▶ [Problem requirements]:
Write the data below out again in full, exactly as shown.

★ ★ ★

(** [d[k]] on a [defaultdict]: a missing key is first inserted with the
    default value. *)
Definition dd_getitem (default : V) (d : dict) (k : K) : V * dict :=
  match dict_get d k with
  | Some v => (v, d)
  | None => (default, dict_set d k default)
  end.

(** [d1 == d2] on dictionaries: the same keys with the same values, in
    any order. *)
Definition dict_equal (d1 d2 : dict) : Prop :=
  length d1 = length d2 /\ forall k, dict_get d1 k = dict_get d2 k.
End Dict.

Arguments dict K V : clear implicits.

(** [d[k] += n] on a [defaultdict(int)] *)
Definition dd_iadd {K} `{EqDec K} (d : dict K Z) (k : K) (n : Z) : dict K Z :=
  let '(v, d') := dd_getitem 0 d k in dict_set d' k (v + n).

(** [d[k] -= n] on a [defaultdict(int)] *)
Definition dd_isub {K} `{EqDec K} (d : dict K Z) (k : K) (n : Z) : dict K Z :=
  let '(v, d') := dd_getitem 0 d k in dict_set d' k (v - n).

(** ** bisect.bisect

    The standard library's [bisect] ([bisect_right]):
<<
    lo, hi = 0, len(a)
    while lo < hi:
        mid = (lo + hi) // 2
        if x < a[mid]: hi = mid
        else: lo = mid + 1
    return lo
>>
    The loop is unrolled on a counter that starts at [len(a)], which the
    width [hi - lo] never exceeds. *)

Fixpoint bisect_loop (n : nat) (a : list Z) (x : float) (lo hi : nat) : nat :=
  match n with
  | O => lo
  | S n' =>
      if (lo <? hi)%nat then
        let mid := ((lo + hi) / 2)%nat in
        if float_lt_int x (nth mid a 0) then bisect_loop n' a x lo mid
        else bisect_loop n' a x (mid + 1)%nat hi
      else lo
  end.

Definition bisect (a : list Z) (x : float) : nat :=
  bisect_loop (length a) a x 0%nat (length a).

★ ★ ★

▶ [Answer to the problem]:
(** [d[k]] on a [defaultdict]: a missing key is first inserted with the
    default value. *)
Definition dd_getitem (default : V) (d : dict) (k : K) : V * dict :=
  match dict_get d k with
  | Some v => (v, d)
  | None => (default, dict_set d k default)
  end.

(** [d1 == d2] on dictionaries: the same keys with the same values, in
    any order. *)
Definition dict_equal (d1 d2 : dict) : Prop :=
  length d1 = length d2 /\ forall k, dict_get d1 k = dict_get d2 k.
End Dict.

Arguments dict K V : clear implicits.

(** [d[k] += n] on a [defaultdict(int)] *)
Definition dd_iadd {K} `{EqDec K} (d : dict K Z) (k : K) (n : Z) : dict K Z :=
  let '(v, d') := dd_getitem 0 d k in dict_set d' k (v + n).

(** [d[k] -= n] on a [defaultdict(int)] *)
Definition dd_isub {K} `{EqDec K} (d : dict K Z) (k : K) (n : Z) : dict K Z :=
  let '(v, d') := dd_getitem 0 d k in dict_set d' k (v - n).

(** ** bisect.bisect

    The standard library's [bisect] ([bisect_right]):
<<
    lo, hi = 0, len(a)
    while lo < hi:
        mid = (lo + hi) // 2
        if x < a[mid]: hi = mid
        else: lo = mid + 1
    return lo
>>
    The loop is unrolled on a counter that starts at [len(a)], which the
    width [hi - lo] never exceeds. *)

Fixpoint bisect_loop (n : nat) (a : list Z) (x : float) (lo hi : nat) : nat :=
  match n with
  | O => lo
  | S n' =>
      if (lo <? hi)%nat then
        let mid := ((lo + hi) / 2)%nat in
        if float_lt_int x (nth mid a 0) then bisect_loop n' a x lo mid
        else bisect_loop n' a x (mid + 1)%nat hi
      else lo
  end.

Definition bisect (a : list Z) (x : float) : nat :=
  bisect_loop (length a) a x 0%nat (length a).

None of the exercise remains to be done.